# Aim of the exercise
Find the line containing "destruct (lookup_lt_is_Some_2 section". Reproduce it and every line after it up to the end of the records, exactly as written.

(Collected data entries)
::::::::
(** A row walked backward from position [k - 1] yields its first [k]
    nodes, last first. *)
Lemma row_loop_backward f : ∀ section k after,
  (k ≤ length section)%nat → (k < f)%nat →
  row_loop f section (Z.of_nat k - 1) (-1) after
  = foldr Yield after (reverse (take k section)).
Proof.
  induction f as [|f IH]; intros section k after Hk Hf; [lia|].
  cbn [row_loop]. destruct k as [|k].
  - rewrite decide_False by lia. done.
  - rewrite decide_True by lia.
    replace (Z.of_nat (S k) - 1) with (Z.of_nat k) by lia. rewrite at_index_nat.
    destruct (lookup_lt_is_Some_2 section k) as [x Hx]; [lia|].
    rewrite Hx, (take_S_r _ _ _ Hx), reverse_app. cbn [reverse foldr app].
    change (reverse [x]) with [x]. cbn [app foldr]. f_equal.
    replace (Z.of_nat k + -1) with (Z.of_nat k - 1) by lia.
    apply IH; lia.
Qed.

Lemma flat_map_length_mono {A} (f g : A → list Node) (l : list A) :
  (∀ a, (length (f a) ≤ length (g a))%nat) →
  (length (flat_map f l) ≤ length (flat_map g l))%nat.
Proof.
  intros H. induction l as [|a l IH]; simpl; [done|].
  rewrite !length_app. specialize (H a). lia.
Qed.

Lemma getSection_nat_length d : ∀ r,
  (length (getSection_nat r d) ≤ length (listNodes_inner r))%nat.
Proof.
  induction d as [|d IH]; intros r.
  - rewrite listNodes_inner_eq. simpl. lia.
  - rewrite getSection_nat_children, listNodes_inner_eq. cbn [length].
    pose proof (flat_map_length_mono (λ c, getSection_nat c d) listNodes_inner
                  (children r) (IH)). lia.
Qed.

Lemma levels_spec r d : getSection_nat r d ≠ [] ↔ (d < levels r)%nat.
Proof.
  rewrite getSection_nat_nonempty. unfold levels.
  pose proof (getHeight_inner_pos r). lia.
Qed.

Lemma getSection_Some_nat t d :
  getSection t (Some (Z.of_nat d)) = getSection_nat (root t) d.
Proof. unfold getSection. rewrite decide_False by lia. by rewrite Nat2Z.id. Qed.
::::::::
# Task answer
    destruct (lookup_lt_is_Some_2 section k) as [x Hx]; [lia|].
    rewrite Hx, (take_S_r _ _ _ Hx), reverse_app. cbn [reverse foldr app].
    change (reverse [x]) with [x]. cbn [app foldr]. f_equal.
    replace (Z.of_nat k + -1) with (Z.of_nat k - 1) by lia.
    apply IH; lia.
Qed.

Lemma flat_map_length_mono {A} (f g : A → list Node) (l : list A) :
  (∀ a, (length (f a) ≤ length (g a))%nat) →
  (length (flat_map f l) ≤ length (flat_map g l))%nat.
Proof.
  intros H. induction l as [|a l IH]; simpl; [done|].
  rewrite !length_app. specialize (H a). lia.
Qed.

Lemma getSection_nat_length d : ∀ r,
  (length (getSection_nat r d) ≤ length (listNodes_inner r))%nat.
Proof.
  induction d as [|d IH]; intros r.
  - rewrite listNodes_inner_eq. simpl. lia.
  - rewrite getSection_nat_children, listNodes_inner_eq. cbn [length].
    pose proof (flat_map_length_mono (λ c, getSection_nat c d) listNodes_inner
                  (children r) (IH)). lia.
Qed.

Lemma levels_spec r d : getSection_nat r d ≠ [] ↔ (d < levels r)%nat.
Proof.
  rewrite getSection_nat_nonempty. unfold levels.
  pose proof (getHeight_inner_pos r). lia.
Qed.

Lemma getSection_Some_nat t d :
  getSection t (Some (Z.of_nat d)) = getSection_nat (root t) d.
Proof. unfold getSection. rewrite decide_False by lia. by rewrite Nat2Z.id. Qed.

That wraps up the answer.